──────── Information given
(** * Type-directed synthesis over a catalog of typed transformations

    A shallow embedding of [synth_lib.py] (catalog, proof terms, the
    backward best-first search and the multi-source DAG planner),
    [executor.py] (the DAG interpreter and the dispatch on implementation
    descriptors) and [provenance.py] (the PROV graph and its tracker),
    followed by the properties proved about them.

    Conventions of the embedding.
    - Python [float] costs and confidences are rendered twice.  The
      first rendering of [synth_lib.py] idealises them as exact rationals
      ([Q]); it carries the properties of control flow and structure:
      termination, the order of the results, the shape of plans and of
      proof terms.  The module [Binary64] renders the same functions on
      binary64 numbers with the machine's addition, multiplication and
      comparisons; what is said about the values of costs and
      confidences is proved there.  Unit factors are rationals.
    - Python [str] is [string]; only code points below 128 are considered
      where a character class matters ([str.strip]).
    - A Python [dict] is an association list in insertion order whose
      keys are kept unique by [dict_set]; iteration (items(), values())
      walks the list from its head.
    - A Python call either returns, raises or does not terminate:
      [outcome] has the three cases, the last one as exhausted fuel. *)

From Stdlib Require Import PrimFloat.
From Stdlib Require Import List String Ascii QArith ZArith Lia Bool.
From Stdlib Require Import DecimalString DecimalNat Permutation Sorted.
Import ListNotations.
Set Warnings "-register-all,-inexact-float".
Local Close Scope Q_scope.
Local Open Scope nat_scope.
Local Open Scope string_scope.
Local Open Scope list_scope.

(* ================================================================= *)
(** ** Python values, exceptions and outcomes *)

Inductive Value : Type :=
| VNone
| VBool (b : bool)
| VNum (q : Q)
| VStr (s : string)
| VList (vs : list Value)
| VTuple (vs : list Value)
| VDict (kvs : list (string * Value)).

Inductive exn : Type :=
| ValueError (msg : string)
| KeyError (key : string)
| IndexError (msg : string)
| TypeError (msg : string)
| ExecutionError (msg : string).

Inductive outcome (A : Type) : Type :=
| Ok (a : A)
| Raise (e : exn)
| OutOfFuel.

Arguments Ok {A} a.
Arguments Raise {A} e.
Arguments OutOfFuel {A}.

Definition bind {A B : Type} (m : outcome A) (k : A -> outcome B) : outcome B :=
  match m with
  | Ok a => k a
  | Raise e => Raise e
  | OutOfFuel => OutOfFuel
  end.

Notation "x <- m ;; k" := (bind m (fun x => k))
  (at level 61, m at next level, right associativity).

(* ================================================================= *)
(** ** Dictionaries in insertion order *)

Section Dict.
Context {V : Type}.

Fixpoint dict_get (d : list (string * V)) (k : string) : option V :=
  match d with
  | [] => None
  | (k', v) :: d' => if String.eqb k' k then Some v else dict_get d' k
  end.

Definition dict_mem (d : list (string * V)) (k : string) : bool :=
  match dict_get d k with Some _ => true | None => false end.

(** [d[k] = v]: an existing key keeps its position, a new one goes last. *)
Fixpoint dict_set (d : list (string * V)) (k : string) (v : V)
  : list (string * V) :=
  match d with
  | [] => [(k, v)]
  | (k', v') :: d' =>
      if String.eqb k' k then (k, v) :: d' else (k', v') :: dict_set d' k v
  end.

Definition dict_keys (d : list (string * V)) : list string := map fst d.
Definition dict_values (d : list (string * V)) : list V := map snd d.
End Dict.

(** [x in s] on a set kept as a list. *)
Definition set_mem (x : string) (s : list string) : bool :=
  existsb (String.eqb x) s.

(* ================================================================= *)
(** ** Strings: the [str] operations the code uses *)

(** [a in b] for strings: [a] occurs in [b] as a contiguous substring. *)
Fixpoint py_in (a b : string) : bool :=
  if String.prefix a b then true
  else match b with
       | EmptyString => false
       | String _ b' => py_in a b'
       end.

(** [str(i)] for a non-negative integer. *)
Definition str_of_nat (i : nat) : string :=
  NilEmpty.string_of_uint (Nat.to_uint i).

(** [str.isspace] on the code points below 128. *)
Definition is_space (c : ascii) : bool :=
  let n := nat_of_ascii c in
  ((9 <=? n)%nat && (n <=? 13)%nat) || ((28 <=? n)%nat && (n <=? 32)%nat).

Fixpoint lstrip (s : string) : string :=
  match s with
  | EmptyString => EmptyString
  | String c s' => if is_space c then lstrip s' else s
  end.

Fixpoint rstrip (s : string) : string :=
  match s with
  | EmptyString => EmptyString
  | String c s' =>
      match rstrip s' with
      | EmptyString => if is_space c then EmptyString else String c EmptyString
      | r => String c r
      end
  end.

Definition strip (s : string) : string := lstrip (rstrip s).

(** [c in s] for a one-character needle. *)
Fixpoint contains_char (c : ascii) (s : string) : bool :=
  match s with
  | EmptyString => false
  | String c' s' => if Ascii.eqb c' c then true else contains_char c s'
  end.

(** [s.split(c, 1)]: the text before and after the first [c]; a single
    part when [c] does not occur. *)
Fixpoint split_once (c : ascii) (s : string) : list string :=
  match s with
  | EmptyString => [EmptyString]
  | String c' s' =>
      if Ascii.eqb c' c then [EmptyString; s']
      else match split_once c s' with
           | [rest] => [String c' rest]
           | before :: after => String c' before :: after
           | [] => []
           end
  end.

(** Python's [str(list_of_str)], for names without quotes or escapes. *)
Definition str_of_str_list (l : list string) : string :=
  ("[" ++ String.concat ", " (map (fun s => "'" ++ s ++ "'")%string l) ++ "]")%string.

(* ================================================================= *)
(** ** [sorted(l, key=...)]: a stable sort on a rational key *)

Section Sorted.
Context {A : Type} (key : A -> Q).

(** [x] goes before the first element whose key is strictly greater. *)
Fixpoint insert_sorted (x : A) (l : list A) : list A :=
  match l with
  | [] => [x]
  | y :: l' =>
      if Qle_bool (key y) (key x) then y :: insert_sorted x l'
      else x :: l
  end.

(** Elements are inserted in their original order, so equal keys keep
    that order. *)
Definition sorted (l : list A) : list A :=
  fold_left (fun acc x => insert_sorted x acc) l [].

(** Vocabulary for its specification: the order on keys, and the
    elements with a given key, in list order. *)
Definition key_le (a b : A) : Prop := (key a <= key b)%Q.

Definition with_key (c : Q) (l : list A) : list A :=
  filter (fun a => Qeq_bool (key a) c) l.
End Sorted.

(* ================================================================= *)
(** ** synth_lib.py: the data model *)

Record TypeDef : Type := mkTypeDef {
  td_name : string;
  td_attrs : list (string * string);
  td_schema : option (list (string * Value))
}.

Definition is_structured (t : TypeDef) : bool :=
  match td_schema t with Some _ => true | None => false end.

Record ProductType : Type := mkProductType {
  pt_name : string;
  pt_components : list string
}.

(** [dom: Union[str, List[str]]] *)
Inductive Dom : Type :=
| Single (t : string)
| Multi (ts : list string).

Record Func : Type := mkFunc {
  f_id : string;
  f_dom : Dom;
  f_cod : string;
  f_cost : Q;
  f_conf : Q;
  f_impl : list (string * Value);
  f_inverse_of : option string;
  f_doc : string
}.

Definition is_multiarg (f : Func) : bool :=
  match f_dom f with Multi _ => true | Single _ => false end.

Definition dom_types (f : Func) : list string :=
  match f_dom f with Multi ts => ts | Single t => [t] end.
(** * Geertsma's disk-shaped reservoir model: a shallow embedding

    This development embeds [geertsma_disk.py] (displacement and stress
    fields produced by a disk-shaped reservoir) and checks the statements
    of its specification against the embedded code.

    The Python module computes with NumPy values: Python floats, and
    one-dimensional arrays obtained as rows of the coordinate matrix.  The
    embedding keeps that structure:

    - the arithmetic is an interface ([Numeric]), with two instances: the
      real numbers (exact arithmetic) and IEEE-754 binary64 (the machine's
      arithmetic, Rocq's primitive floats);
    - the functions of [scipy.special] and of libm are a second interface
      ([Special]); the compaction coefficient [Cm] comes from another module
      of the repository and is a parameter;
    - a NumPy value is a scalar or an array ([nd]) and the operators
      broadcast;
    - the two public functions run in a store of Python objects, so that
      reading the inputs, allocating the intermediate arrays and the
      in-place updates [ur *= ...] are explicit. *)

From Stdlib Require Import Reals Lra ZArith List String Floats Uint63.
From stdpp Require Import base list.

(* ================================================================== *)
(** * Arithmetic *)

(** The operations on floating-point numbers the module uses. *)
Class Numeric (F : Type) := {
  lit  : Z -> F;            (* an integer literal of the source: 2, 3, 4, 8 *)
  half : F;                 (* the literal 0.5 *)
  pi   : F;                 (* np.pi *)
  add  : F -> F -> F;
  sub  : F -> F -> F;
  mul  : F -> F -> F;
  div  : F -> F -> F;
  neg  : F -> F;
  sqrt : F -> F;            (* np.sqrt *)
  fabs : F -> F;            (* np.abs *)
  ltb  : F -> F -> bool;    (* < *)
  eqb  : F -> F -> bool     (* == *)
}.

(** What [scipy.special] and the C library provide. *)
Class Special (F : Type) := {
  powi      : F -> Z -> F;      (* pow(x, n), n an integer literal *)
  arcsin    : F -> F;           (* np.arcsin *)
  ellipk    : F -> F;           (* complete, first kind, parameter m *)
  ellipe    : F -> F;           (* complete, second kind, parameter m *)
  ellipkinc : F -> F -> F;      (* incomplete, first kind: (phi, m) *)
  ellipeinc : F -> F -> F       (* incomplete, second kind: (phi, m) *)
}.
────────────────
**About this exercise:**
Look over the entries for "Some", then copy every line that includes that string.

**Completed task:**
  | (k', v) :: d' => if String.eqb k' k then Some v else dict_get d' k
  match dict_get d k with Some _ => true | None => false end.
  match td_schema t with Some _ => true | None => false end.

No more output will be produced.